Por eso, más allá de la justicia y de la ley, el sueño del amor nos solicita hacia un bien posible aunque imaginario. “Ama y haz lo que quieras”, decía San Agustín. La palabra preside esa libertad de soñar, la palabra persuasiva y entrañable, no la que usamos como una amenaza, como una flecha o como una pistola. Muchas fuerzas se disputan en nosotros el escenario personal de los sueños. De todas ellas, la más poderosa es sin duda la orquestada por la Internacional Publicitaria, que nos orienta y aliena hacia el sueño de una satisfacción extática mediada por el consumo. Pero hay algo en la vida humana insobornable ante cualquier ensueño ajeno. María Zambrano llamaba entrañas a ese fondo último del vivir humano que es sede del padecer. Y creía que al padecer sólo pasajeramente puede engañársele. Y sólo pasajeramente puede suspenderse ese fondo último de la vida humana que es la esperanza.
No deja de sorprenderme el empeño de algunos ministros de la Iglesia por hablar de lo impertinente, olvidando lo principal, por hablar por ejemplo de sexualidad, en lugar de hablar del amor. Confianza, esperanza y amor resultan nombres actualizados para las gracias que el cristianismo nos regaló divinamente. Pero la piedad en que se entrañan dichas virtudes parece llevar lustros viviendo de incógnito, dentro y fuera de la Santa Madre Iglesia. No es auténtica si busca imponerse por la fuerza o conservar privilegios arcaicos. Lo que toda verdadera religión ha de conservar en sus entrañas -pues también la religión, como la mujer, ha de tenerlas para serlo- no es un conjunto de leyes y dogmas inatacables, sino un misterio que celebrar con humildad.
Cristo, Dios encarnado, murió por amor, para redimirnos de nuestros pecados. Pero no parece haber espacio hoy para un amor así de misterioso, que no puede ser confundido ni con la multitud de los sentimientos ni con las pulsiones de los instintos, que no acepta esa mazmorra obscura de la libido, donde el amor padece una enfermedad secreta y actúa como una loca peleando por liberarse. Ni siquiera todas las libertades le han servido de nada al amor, y la que menos la libertad de conciencia, pues a medida que aspiraba a ser conciencia y nada más, olvidaba alentar en las entrañas.
Simone Weil, esa santa de nuestra época que ni siquiera aspiró a ser beata, recitaba, siguiendo a Platón {6} , que el uso de la inteligencia tiene como condición el amor sobrenatural, pero que su condición es el desprendimiento total. Y esta noción está en el centro de la mística cristiana. Ese mismo amor es la mejor prueba de que –al menos para nosotros- este mundo (natural o artificial, terrenal, comercial o político) no lo es todo, de que hay algo mejor y es preciso buscarlo, aunque no sepamos muy bien qué es, ni tengamos derecho a imponerle a nadie nuestra imagen de lo que es, nuestra imagen de Dios. A fin de cuentas, una imagen, entre otras, de Su imagen.

José Biedma López
josebiedma2@vianwe.com

Referencias:

  1. Así se titula una preciosa novela de mi escritora favorita de ciencia ficción Ursula K. Leguin, hija de un importante antropólogo (Minotauro, Barcelona, 2002).

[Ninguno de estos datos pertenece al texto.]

(** * osc2: the project working copy (osc/wc/project.py) and RemoteFile
      (osc/remote.py)

    A shallow embedding of the project-level working-copy engine.  Python
    strings are [string], Python lists are [list], an exception is a value
    of [exn] carried by [result], and code that mutates the working copy is
    written in a small state-and-exception monad. *)

From Stdlib Require Import String Ascii List Bool ZArith Permutation Lia.
Import ListNotations.
Local Open Scope string_scope.
Local Open Scope list_scope.

(* ===================================================================== *)
(** ** Python values shared by every module                               *)
(* ===================================================================== *)

Module Py.

(** The exceptions the modelled code raises, or runs into. *)
Inductive exn : Type :=
| ValueError (msg : string)
| NameError (name : string)
| AttributeError (msg : string)
| FileConflictError (conflicts : list string)
| PendingTransactionError (kind : string).

Inductive result (A : Type) : Type :=
| Ok (a : A)
| Raise (e : exn).
Arguments Ok {A} a.
Arguments Raise {A} e.

Definition bind {A B} (r : result A) (k : A -> result B) : result B :=
  match r with
  | Ok a => k a
  | Raise e => Raise e
  end.

(** [x in l] on a list of strings. *)
Fixpoint contains (x : string) (l : list string) : bool :=
  match l with
  | [] => false
  | y :: l' => if String.eqb x y then true else contains x l'
  end.
(** Object spread: the copy has the names of the source, in the order
    [Object.keys] lists them, with the same values. *)
Lemma spread_spec {V} (source : t V) :
  wf source ->
  (spread source).*1 = ownKeys source
  /\ keys (spread source) = keys source
  /\ forall k, get k (spread source) = get k source.
Proof.
  intros Hwf. unfold spread.
  destruct (define_names source (ownKeys source) [])
    as [Hk Hg]; [by apply NoDup_ownKeys| | |].
  { intros k _. apply not_elem_of_nil. }
  { intros k. apply elem_of_ownKeys. }
  simpl in Hk, Hg. split; [done|]. split.
  - unfold keys, ownKeys at 1. rewrite Hk. apply order_keys_idem.
  - intros k. rewrite Hg. destruct (decide (k ∈ ownKeys source)) as [|Hn]; [done|].
    symmetry. apply get_None. by rewrite <- elem_of_ownKeys.
Qed.

(** *** Assignment and [__proto__] *)

Lemma has_false {V} (o : t V) k : k ∉ o.*1 -> has k o = false.
Proof. intros Hk. unfold has. by rewrite get_None. Qed.

(** Assigning [__proto__] on an object that does not have it creates
    nothing; assigning any other name defines it. *)
Lemma set_proto_absent {V} (o : t V) v :
  "__proto__" ∉ o.*1 -> set "__proto__" v o = o.
Proof. intros Hk. unfold set. by rewrite has_false. Qed.

Lemma set_other {V} (o : t V) k v : k <> "__proto__" -> set k v o = define k v o.
Proof.
  intros Hk. unfold set. by destruct (String.eqb_spec k "__proto__").
Qed.

Lemma elem_of_define {V} (o : t V) k v k' :
  k' ∈ (define k v o).*1 <-> k' = k \/ k' ∈ o.*1.
Proof.
  induction o as [|[k0 v0] o IH]; simpl.
  - rewrite list_elem_of_singleton, elem_of_nil. tauto.
  - destruct (String.eqb_spec k k0) as [->|Hne]; simpl.
    + rewrite !elem_of_cons. tauto.
    + rewrite !elem_of_cons, IH. tauto.
Qed.

(** [Object.assign] on a target without [__proto__]: it is as if the
    names of the source other than [__proto__] were defined. *)
Lemma assign_names {V} (source : t V) (names : list string) (acc : t V) :
  "__proto__" ∉ acc.*1 ->
  foldl (fun tgt k =>
           match get k source with
           | Some v => set k v tgt
           | None => tgt
           end) acc names
  = foldl (fun tgt k =>
             match get k source with
             | Some v => define k v tgt
             | None => tgt
             end) acc (filter (fun k => k <> "__proto__") names).
Proof.
  revert acc. induction names as [|k names IH]; intros acc Hacc; [done|].
  rewrite filter_cons. destruct (decide (k <> "__proto__")) as [Hk|Hk]; simpl.
  - destruct (get k source) as [v|]; [|by apply IH].
    rewrite set_other by done. apply IH.
    rewrite elem_of_define. intros [?|?]; [by subst|done].
  - assert (k = "__proto__") as -> by (by destruct (decide (k = "__proto__"))).
    destruct (get "__proto__" source) as [v|]; [|by apply IH].
    rewrite set_proto_absent by done. by apply IH.
Qed.

Lemma filter_all {A} (P : A -> Prop) `{!forall x, Decision (P x)} (l : list A) :
  Forall P l -> filter P l = l.
Proof.
  induction 1 as [|x l Hx _ IH]; [done|].
  by rewrite filter_cons, decide_True, IH.
Qed.

(** [__proto__] is not an array index, so leaving it out and listing
    the names in enumeration order can be done in either order. *)
Lemma order_keys_without_proto names :
  order_keys (filter (fun k => k <> "__proto__") names)
  = filter (fun k => k <> "__proto__") (order_keys names).
Proof.
  assert (Hidx : forall k, is_array_index k = true -> k <> "__proto__")
    by (by intros k Hk ->).
  unfold order_keys. rewrite filter_app. f_equal.
  - rewrite list_filter_filter_l by done.
    symmetry. apply filter_all. rewrite sort_indices_perm.
    apply Forall_forall. intros k [Hk _]%list_elem_of_filter. by apply Hidx.
  - rewrite !list_filter_filter. apply list_filter_iff. tauto.
Qed.

(** [Object.assign] on an empty target: the target gets the names of the
    source other than [__proto__], in the order [Object.keys] lists
    them, with the values of the source. *)
Lemma assign_empty {V} (source : t V) :
  wf source ->
  keys (assign [] source) = filter (fun k => k <> "__proto__") (keys source)
  /\ forall k, get k (assign [] source)
               = if decide (k = "__proto__") then None else get k source.
Proof.
  intros Hwf. unfold assign.
  rewrite assign_names by apply not_elem_of_nil.
  destruct (define_names source
              (filter (fun k => k <> "__proto__") (ownKeys source)) [])
    as [Hk Hg].
  { apply NoDup_filter. by apply NoDup_ownKeys. }
  { intros k _. apply not_elem_of_nil. }
  { intros k [_ Hk]%list_elem_of_filter. by apply elem_of_ownKeys. }
  simpl in Hk, Hg. split.
  - unfold keys, ownKeys at 1. rewrite Hk. unfold ownKeys.
    by rewrite <- order_keys_without_proto, order_keys_idem.
  - intros k. rewrite Hg. destruct (decide (k = "__proto__")) as [->|Hne].
    + rewrite decide_False; [done|]. by intros [? _]%list_elem_of_filter.
    + destruct (decide (k ∈ ownKeys source)) as [Hin|Hn].
      * rewrite decide_True; [done|]. by apply list_elem_of_filter.
      * rewrite decide_False by (by intros [_ ?]%list_elem_of_filter).
        symmetry. apply get_None. by rewrite <- elem_of_ownKeys.
Qed.

(** Without [__proto__] among its names, the source is copied whole. *)
Lemma assign_empty_whole {V} (source : t V) :
  wf source ->
  "__proto__" ∉ source.*1 ->
  keys (assign [] source) = keys source
  /\ forall k, get k (assign [] source) = get k source.
Proof.
  intros Hwf Hproto. destruct (assign_empty source Hwf) as [Hk Hg]. split.
  - rewrite Hk. apply filter_all. apply Forall_forall.
    intros k Hin ->. by apply elem_of_ownKeys in Hin.
  - intros k. rewrite Hg. destruct (decide (k = "__proto__")) as [->|]; [|done].
    symmetry. by apply get_None.
Qed.

Lemma keys_nil {V} (o : t V) : keys o = [] -> o = [].
Proof.
  intros H. destruct o as [|[k v] o]; [done|].
  assert (Hk : k ∈ keys (((k, v) :: o))) by (apply elem_of_ownKeys; left).
  rewrite H in Hk. by apply elem_of_nil in Hk.
Qed.

End JsObjectFacts.

(** ** Running computations *)

Lemma bind_returned {Err S A B} (c : Eff Err S A) (k : A -> Eff Err S B)
    s a s' :
  c s = (Returned a, s') -> bind c k s = k a s'.
Proof. intros H. unfold bind. by rewrite H. Qed.

Lemma bind_thrown {Err S A B} (c : Eff Err S A) (k : A -> Eff Err S B)
    s e s' :
  c s = (Thrown e, s') -> bind c k s = (Thrown e, s').
Proof. intros H. unfold bind. by rewrite H. Qed.

Lemma call_run {Tool World Err A} (f : Eff Err World A)
    (st : Closure Tool World) out w :
  f (world st) = (out, w) -> call f st = (out, with_world w st).
Proof. intros H. unfold call. by rewrite H. Qed.

(** ** The swap (lines 56-59) *)

Section Swap.

Context {Tool World Err : Type}.
Implicit Types (st : Closure Tool World) (r : ToolSetRef Tool).

Lemma with_tools_same st : with_tools (tools st) st = st.
Proof. by destruct st. Qed.

Lemma foldl_with_tools (g : string -> JsObject.t Tool -> JsObject.t Tool)
    names st :
  foldl (fun s key => with_tools (g key (tools s)) s) st names
  = with_tools (foldl (fun o key => g key o) (tools st) names) st.
Proof.
  revert st. induction names as [|k names IH]; intros st; simpl.
  - by rewrite with_tools_same.
  - by rewrite IH.
Qed.

Lemma clear_tools_spec st :
  clear_tools (Err := Err) st = (Returned tt, with_tools [] st).
Proof.
  unfold clear_tools.
  rewrite (foldl_with_tools (fun key o => JsObject.delete key o)).
  by rewrite JsObjectFacts.delete_ownKeys.
Qed.

Lemma assign_tools_spec r st :
  tools st = [] ->
  assign_tools (Err := Err) r st = (Returned tt, with_tools (replaced r) st).
Proof.
  intros Hempty. unfold assign_tools. destruct r as [|o]; simpl.
  - rewrite Hempty. simpl. by rewrite <- Hempty, with_tools_same.
  - unfold JsObject.assign. rewrite <- Hempty. clear Hempty.
    generalize (JsObject.ownKeys o) as names. intros names. revert st.
    induction names as [|k names IH]; intros st; simpl.
    + by rewrite with_tools_same.
    + destruct (JsObject.get k o) as [v|]; [|apply IH].
      rewrite IH. by destruct st.
Qed.

(** Lines 56-59 replace the properties of [tools] and touch nothing
    else. *)
Lemma swap_spec r st :
  (clear_tools (Err := Err) ;;; assign_tools r) st
  = (Returned tt, with_tools (replaced r) st).
Proof.
  unfold bind. rewrite clear_tools_spec.
  rewrite assign_tools_spec by done. by destruct st.
Qed.

(** The registry after the swap has the properties of the replacement
    other than [__proto__], as [Object.keys] lists them, with the
    replacement's values. *)
Lemma replaced_other (o : JsObject.t Tool) :
  JsObject.wf o ->
  JsObject.keys (replaced (OtherObject o))
  = filter (fun k => k <> "__proto__") (JsObject.keys o)
  /\ forall k, JsObject.get k (replaced (OtherObject o))
               = if decide (k = "__proto__") then None else JsObject.get k o.
Proof. intros Hwf. simpl. by apply JsObjectFacts.assign_empty. Qed.

(** A replacement without [__proto__] among its names is taken whole. *)
Lemma replaced_other_whole (o : JsObject.t Tool) :
  JsObject.wf o ->
  "__proto__" ∉ o.*1 ->
  JsObject.keys (replaced (OtherObject o)) = JsObject.keys o
  /\ forall k, JsObject.get k (replaced (OtherObject o)) = JsObject.get k o.
Proof. intros Hwf Hproto. simpl. by apply JsObjectFacts.assign_empty_whole. Qed.

End Swap.

(** ** [onStepFinish] *)

Section OnStepFinish.

Context {Tool World Err : Type}.
Implicit Types (config : DynamicToolsConfig Tool World Err).
Implicit Types (st : Closure Tool World) (r : ToolSetRef Tool).

Lemma onStepFinish_skip config step st w1 :
  shouldRefresh config step (world st) = (Returned false, w1) ->
  onStepFinish config step st = (Returned tt, with_world w1 st).
Proof.
  intros H. unfold onStepFinish.
  by rewrite (bind_returned _ _ _ _ _ (call_run _ _ _ _ H)).
Qed.

Lemma onStepFinish_fetch_failure config step st w1 e w2 :
  shouldRefresh config step (world st) = (Returned true, w1) ->
  refreshTools config w1 = (Thrown e, w2) ->
  onStepFinish config step st = (Thrown e, with_world w2 st).
Proof.
  intros H1 H2. unfold onStepFinish.
  rewrite (bind_returned _ _ _ _ _ (call_run _ _ _ _ H1)). cbv beta. change (negb true) with false. cbv iota.
  by rewrite (bind_thrown _ _ _ _ _ (call_run _ (with_world w1 st) _ _ H2)).
Qed.

(** Once the replacement is there, the swap is done and lines 61-69 run
    on the swapped registry. *)
Lemma onStepFinish_swap config step st w1 r w2 :
  shouldRefresh config step (world st) = (Returned true, w1) ->
  refreshTools config w1 = (Returned r, w2) ->
  onStepFinish config step st
  = announce config (with_tools (replaced r) (with_world w2 st)).
Proof.
  intros H1 H2. unfold onStepFinish.
  rewrite (bind_returned _ _ _ _ _ (call_run _ _ _ _ H1)). cbv beta. change (negb true) with false. cbv iota.
  rewrite (bind_returned _ _ _ _ _ (call_run _ (with_world w1 st) _ _ H2)).
  pose proof (swap_spec (Err := Err) r (with_world w2 st)) as Hs.
  unfold bind in Hs |- *.
  change (with_world w2 (with_world w1 st)) with (with_world w2 st).
  destruct (clear_tools (with_world w2 st)) as [[[]|e] s1]; [|done].
  destruct (assign_tools r s1) as [[[]|e] s2]; [|done].
  by inversion Hs.
Qed.

(** Lines 61-69 never write to the registry. *)
Lemma announce_tools config st : tools (announce config st).2 = tools st.
Proof.
  unfold announce, bind, call, set_pendingRefreshMessage, ret. simpl.
  destruct (onRefresh config) as [f|]; simpl.
  - destruct (f _ (world st)) as [[[]|e] w]; simpl; [|done].
    destruct (refreshMessage config) as [[s|g]|]; simpl; [| |done].
    + by destruct (truthy s).
    + by destruct (g _ w) as [[text|e] w'].
  - destruct (refreshMessage config) as [[s|g]|]; simpl; [| |done].
    + by destruct (truthy s).
    + by destruct (g _ (world st)) as [[text|e] w'].
Qed.
(** * Fall-detection pipeline: suspect filter, fall confirmation,
      orchestrator, degraded detector and stream registry.

    Shallow embedding of
      backend/services/fall_detection/pipeline.py
      backend/services/fall_detection/yolo_service.py
      backend/services/fall_detection/pose_service.py
      backend/services/fall_detection/video_stream_service.py

    Numbers.  Pixel coordinates are Python ints and are kept as [Z].
    Python's true division [/] and the float literals of the source are
    read as exact rationals ([Qc], canonical fractions, so that equality is
    Leibniz equality); rounding of IEEE doubles is not modelled.

    Exceptions.  Every Python operation that can raise ([d[k]], [l[i]],
    [a / b], arithmetic on non-numbers, [del d[k]]) is a function into
    [result], so that "does not raise" is a statement about the model and
    not a consequence of its types. *)

From Stdlib Require Import QArith Qcanon Qcabs Lqa.
From stdpp Require Import base numbers option list strings gmap fin_maps.

Open Scope Z_scope.

(** ** Python values and exceptions *)

Inductive exn : Type :=
  | KeyError (k : string)
  | IndexError
  | TypeError
  | ZeroDivisionError.

Inductive result (A : Type) : Type :=
  | Ok (a : A)
  | Raise (e : exn).
Arguments Ok {A} a.
Arguments Raise {A} e.

Definition result_bind {A B} (m : result A) (k : A → result B) : result B :=
  match m with
  | Ok a => k a
  | Raise e => Raise e
  end.

#[global] Instance result_ret : MRet result := λ A a, Ok a.
#[global] Instance result_mbind : MBind result := λ A B k m, result_bind m k.

Definition returns {A} (m : result A) : Prop :=
  match m with Ok _ => True | Raise _ => False end.

(** The values a pose mapping can hold: numbers, strings, lists, [None]. *)
#[warnings="-register-all"]
Inductive pyval : Type :=
  | VNone
  | VNum (q : Qc)
  | VStr (s : string)
  | VList (l : list pyval).

(** [a / b] on numbers. *)
Definition py_truediv (a b : Qc) : result Qc :=
  if bool_decide (b = 0%Qc) then Raise ZeroDivisionError else Ok (a / b)%Qc.

(** [d[k]] on a dict. *)
Definition py_getitem {V} (d : gmap string V) (k : string) : result V :=
  match d !! k with
  | Some v => Ok v
  | None => Raise (KeyError k)
  end.

(** [del d[k]] on a dict. *)
Definition py_delitem {V} (d : gmap string V) (k : string)
  : result (gmap string V) :=
  match d !! k with
  | Some _ => Ok (delete k d)
  | None => Raise (KeyError k)
  end.

(** [s[i]] on a string, for a non-negative [i]: a one-character string. *)
Definition str_index (s : string) (i : nat) : result pyval :=
  match String.get i s with
  | Some c => Ok (VStr (String c EmptyString))
  | None => Raise IndexError
  end.

(** [v[i]] for a non-negative literal index [i]. *)
Definition py_index (v : pyval) (i : nat) : result pyval :=
  match v with
  | VList l =>
      match l !! i with
      | Some x => Ok x
      | None => Raise IndexError
      end
  | VStr s => str_index s i
  | VNone | VNum _ => Raise TypeError
  end.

  2. La autora ha declarado que fue escrita como crítica de la guerra de Vietnam.

  3. Introducción a la esencia de la mitología, Siruela, Madrid, 2004.

  4. Entiendo por “laicismo” aquí una ideología política que lucha contra la religión por considerarla un peligro intrínseco para la democracia.

  5. María Zambrano. El sueño creador, III. “Los sueños de la persona”, Madrid, 1998.

  6. “Dios en Platón”, en La fuente griega, ed. Trotta, Madrid, 2005.